START INPUT FOR THIS TASK

(* ===== verification/Propose.v ===== *)
(** * Propose: client proposals

    Models [src/api/node/replication/propose]: appending a batch, fanning it
    out, gathering acknowledgements and the two commit paths; and
    [drain_inbound_ready] of [src/api/node/replication/shared.rs]. *)

From stdpp Require Import base list sets gmap strings.
From Stdlib Require Import ZArith Lia.
From S2P Require Import Prelude Types Wire Codec Arena Progress Quorum Traits Membership.
From S2P Require Import NodeState Node Replication Commit Transfer Inbound Campaign Leader.

Local Open Scope string_scope.
Local Open Scope list_scope.
Local Open Scope Z_scope.

(** The size of [scratch_quorum_buf]. *)
Definition QUORUM_BUF : Z := 64 * 1024.

(** The tuning read from the environment at the first use. *)
Record VecTuning := {
  vt_force : option bool;
  vt_iov_max : Z;
  vt_min_entry : Z;
  vt_min_total : Z;
}.

(** Without any environment variable set. *)
Definition VecTuning_default : VecTuning :=
  {| vt_force := None; vt_iov_max := 4096; vt_min_entry := 4096; vt_min_total := 64 * 1024 |}.

(** The loop over the entries: [None] at one below the threshold. *)
Fixpoint payload_total (min_entry : Z) (entries : list LogEntry) (total : Z) : option Z :=
  match entries with
  | [] => Some total
  | e :: es =>
      let len := Z.of_nat (length (e_payload e)) in
      if len <? min_entry then None else payload_total min_entry es (total + len)
  end.

Definition should_use_vectored (t : VecTuning) (entries : list LogEntry) : bool :=
  match vt_force t with
  | Some forced => forced
  | None =>
      let n_iovs := Z.of_nat (length entries) * 2 + 4 in
      if vt_iov_max t <? n_iovs then false
      else match payload_total (vt_min_entry t) entries 0 with
           | None => false
           | Some total => vt_min_total t <=? total
           end
  end.

(** The entries of a batch: consecutive indexes, [next_raw += 1] at its width. *)
Fixpoint batch_entries (term : Term) (next_raw : Z) (payloads : list bytes) : list LogEntry :=
  match payloads with
  | [] => []
  | p :: ps =>
      {| e_term := term; e_index := next_raw; e_payload := p |}
      :: batch_entries term (wrap_add64 next_raw 1) ps
  end.

Section Propose.
Context {S T C D : Type} `{RaftStorage S} `{RaftTransport T} `{Clock C} `{CustomDispatch D T}.
Context (tuning : VecTuning).
Implicit Types n : RaftNode S T C D.
#[local] Abbreviation M := (M S T C D).
#[local] Abbreviation L := (L S T C D).

(** ** Appending and sending *)

(** The last index and the entries. *)
Definition append_propose_entries (payloads : list bytes) : M (LogIndex * list LogEntry) :=
  entries ← gets (fun n =>
    batch_entries (node_term n) (sat_add64 (cached_last_log n).1 1) payloads);
  modify (set_scratch_indexes (map e_index entries));;
  match last (map e_index entries) with
  | None => err (InvalidPayload "empty payload batch")
  | Some last_index =>
      on_storage (append_entries entries);;
      modify (fun n =>
        set_log_metadata (arena_append_all (map entry_position entries) (log_metadata n)) n);;
      modify (fun n => set_cached_last_log (last_index, node_term n) n);;
      mret (last_index, entries)
  end.

Definition encode_vectored (msg : RaftMessage) : M (list bytes) :=
  fun n =>
    match encode_message_vectored (node_id n) msg (scratch_outbound n) with
    | Some (Ok (buf, out)) => (Ok (map (slice_bytes buf) out), set_scratch_outbound buf n)
    | Some (Err e) => (Err e, n)
    | None => (Err (Protocol "encoder panic"), n)
    end.

(** The peers whose send succeeded. *)
Fixpoint send_each (send : PeerId -> M unit) (peers : list PeerId) : M (list PeerId) :=
  match peers with
  | [] => mret []
  | p :: ps =>
      r ← attempt (send p);
      sent ← send_each send ps;
      mret (if is_ok r then p :: sent else sent)
  end.

(** One frame to every peer of [scratch_peers], by slices or as one buffer. *)
Definition fan_out (msg : RaftMessage) (entries : list LogEntry) : M (list PeerId) :=
  peers ← gets scratch_peers;
  if should_use_vectored tuning entries then
    slices ← encode_vectored msg;
    send_each (fun p => on_transport (send_vectored p slices)) peers
  else
    frame ← encode_frame msg;
    send_each (fun p => on_transport (send_frame_owned p frame)) peers.

Definition put_pending_acks (peers : list PeerId) (last_index : LogIndex) n
  : RaftNode S T C D :=
  set_scratch_pending
    (foldl (fun m p => pm_insert p {| attempts := 1; sent_last_index := last_index |} m)
       (scratch_pending n) peers) n.

Definition send_initial_appends (entries : list LogEntry) : M unit :=
  modify (fun n => set_scratch_peers (replication_targets n) n);;
  none ← gets (fun n => is_nil (scratch_peers n));
  if none : bool then mret tt
  else
    last ← on_storage last_log_position;
    let count := Z.of_nat (length entries) in
    if last.1 <? count then
      err (CorruptLog "last_log_position smaller than just-appended batch (prev_log_index underflow)")
    else
      let prev_log_index := last.1 - count in
      prev_log_term ← term_at prev_log_index;
      req ← gets (fun n => append_request n prev_log_index prev_log_term (length entries));
      modify (set_scratch_pending []);;
      sent ← fan_out (MAppendEntriesVectored req entries) entries;
      modify (put_pending_acks sent last.1).

(** ** Gathering acknowledgements *)

(** The count of accepted acknowledgements after the response. *)
Definition process_append_resp (from : PeerId) (resp : AppendEntriesResp)
  (last_index : LogIndex) (accepted : Z) : M Z :=
  pending ← gets (fun n => pm_get from (scratch_pending n));
  match pending with
  | Some state =>
      advance ← advance_append_replication from last_index state resp;
      match advance with
      | Completed =>
          modify (fun n => set_scratch_pending (pm_remove from (scratch_pending n)) n);;
          voter ← gets (fun n => contains from (node_peers n));
          mret (if voter : bool then accepted + 1 else accepted)
      | _ => mret accepted
      end
  | None => handle_append_entries_response from resp;; mret accepted
  end.

Definition gather_dispatch_frame (f : bytes) (last_index : LogIndex) (accepted : Z) : M Z :=
  inbound ← from_res (decode_message f);
  match im_message inbound with
  | MAppendEntriesResp resp => process_append_resp (im_from inbound) resp last_index accepted
  | _ => handle_inbound inbound;; mret accepted
  end.

(** A non-fatal error drops the frame. *)
Definition gather_frame (f : bytes) (last_index : LogIndex) (accepted : Z) : M Z :=
  r ← attempt (gather_dispatch_frame f last_index accepted);
  match r with
  | Ok accepted => mret accepted
  | Err e => if is_fatal e then err e else mret accepted
  end.

Definition gather_done (needed accepted : Z) (last_index : LogIndex) n : bool :=
  propose_commit_reached needed accepted last_index n || pm_is_empty (scratch_pending n).

(** The inner loop: frames that are already there. *)
Fixpoint gather_burst (fuel : nat) (needed : Z) (last_index : LogIndex) (deadline accepted : Z)
  : L Z :=
  match fuel with
  | O => out_of_fuel
  | Datatypes.S fuel' =>
      frame ← run (drain_recv 0 QUORUM_BUF);
      match frame with
      | None => mret accepted
      | Some f =>
          accepted ← run (gather_frame f last_index accepted);
          done ← run (gets (gather_done needed accepted last_index));
          if done : bool then mret accepted
          else
            t ← run now;
            if deadline <=? t then mret accepted
            else gather_burst fuel' needed last_index deadline accepted
      end
  end.

Fixpoint gather_loop (fuel : nat) (needed : Z) (last_index : LogIndex) (deadline accepted : Z)
  : L Z :=
  match fuel with
  | O => out_of_fuel
  | Datatypes.S fuel' =>
      done ← run (gets (gather_done needed accepted last_index));
      if done : bool then mret accepted
      else
        accepted ← gather_burst fuel' needed last_index deadline accepted;
        done ← run (gets (gather_done needed accepted last_index));
        if done : bool then mret accepted
        else
          t ← run now;
          let remaining := sat_sub deadline t in
          if remaining =? 0 then mret accepted
          else
            frame ← run (drain_recv remaining QUORUM_BUF);
            match frame with
            | None => mret accepted
            | Some f =>
                accepted ← run (gather_frame f last_index accepted);
                gather_loop fuel' needed last_index deadline accepted
            end
  end.

Definition gather_quorum_acks (fuel : nat) (needed : Z) (last_index : LogIndex) (timeout : Z)
  : L Z :=
  t ← run now;
  gather_loop fuel needed last_index (t + timeout) 1.

(** ** After the commit *)

Fixpoint drain_inbound_ready (fuel : nat) : L unit :=
  match fuel with
  | O => out_of_fuel
  | Datatypes.S fuel' =>
      frame ← run (drain_recv 0 QUORUM_BUF);
      match frame with
      | None => mret tt
      | Some f =>
          match decode_message f with
          | Err _ => drain_inbound_ready fuel'
          | Ok inbound => run (handle_inbound_tolerant inbound);; drain_inbound_ready fuel'
          end
      end
  end.

(** ** Proposals *)

(** The guards of every proposal. *)
Definition propose_guard : M unit :=
  leader ← gets is_leader;
  if negb leader then e ← gets not_leader_error; err e
  else check_transfer_freeze.

(** The fast path of the commit: no transition, still the leader of the term
    of the batch, enough acknowledgements. *)
Definition commit_directly (propose_term : Term) (needed accepted : Z) n : bool :=
  match joint_peers n with Some _ => false | None => true end
  && is_leader n && (node_term n =? propose_term) && (needed <=? accepted).

Definition commit_proposal (propose_term : Term) (needed accepted : Z) (last_index : LogIndex)
  : M unit :=
  direct ← gets (commit_directly propose_term needed accepted);
  if direct : bool then
    commit ← gets commit_index;
    whenM (commit <? last_index) (modify (set_commit_index last_index))
  else try_advance_commit_index.

Definition propose_batch_once (fuel : nat) (payloads : list bytes) : L (list LogIndex) :=
  run propose_guard;;
  if is_nil payloads then mret []
  else
    run ensure_leader_progress_initialized;;
    '(last_index, entries) ← run (append_propose_entries payloads);
    run (send_initial_appends entries);;
    needed ← run (gets votes_needed);
    timeout ← run (gets (fun n => wrap_mul64 (heartbeat_ms (cfg_timing (config n))) 2));
    propose_term ← run (gets node_term);
    accepted ← gather_quorum_acks fuel needed last_index timeout;
    run (commit_proposal propose_term needed accepted last_index);;
    commit ← run (gets commit_index);
    if commit <? last_index then run (err NoQuorum)
    else
      drain_inbound_ready fuel;;
      run (gets scratch_indexes).

Definition propose_once (fuel : nat) (payload : bytes) : L LogIndex :=
  indexes ← propose_batch_once fuel [payload];
  match indexes with
  | i :: _ => mret i
  | [] => run (err (Protocol "propose failed to return index"))
  end.

(** ** Replication without waiting *)

Definition replicate_batch_inner (payloads : list bytes) : M (LogIndex * Z) :=
  prev ← gets cached_last_log;
  let first_index := sat_add64 prev.1 1 in
  entries ← gets (fun n => batch_entries (node_term n) first_index payloads);
  on_storage (append_entries entries);;
  note_appended (map entry_position entries);;
  req ← gets (fun n => append_request n prev.1 prev.2 (length entries));
  modify (fun n => set_scratch_peers (replication_targets n) n);;
  fan_out (MAppendEntriesVectored req entries) entries;;
  mret (first_index, Z.of_nat (length payloads)).

Definition replicate_batch_async (payloads : list bytes) : M (LogIndex * Z) :=
  propose_guard;;
  if is_nil payloads then mret (0, 0)
  else
    ensure_leader_progress_initialized;;
    replicate_batch_inner payloads.
End Propose.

END INPUT FOR THIS TASK

EXERCISE:
Within the entries above, some lines may contain "remaining". Report how many, and nothing else.

RESPONSE AREA:
3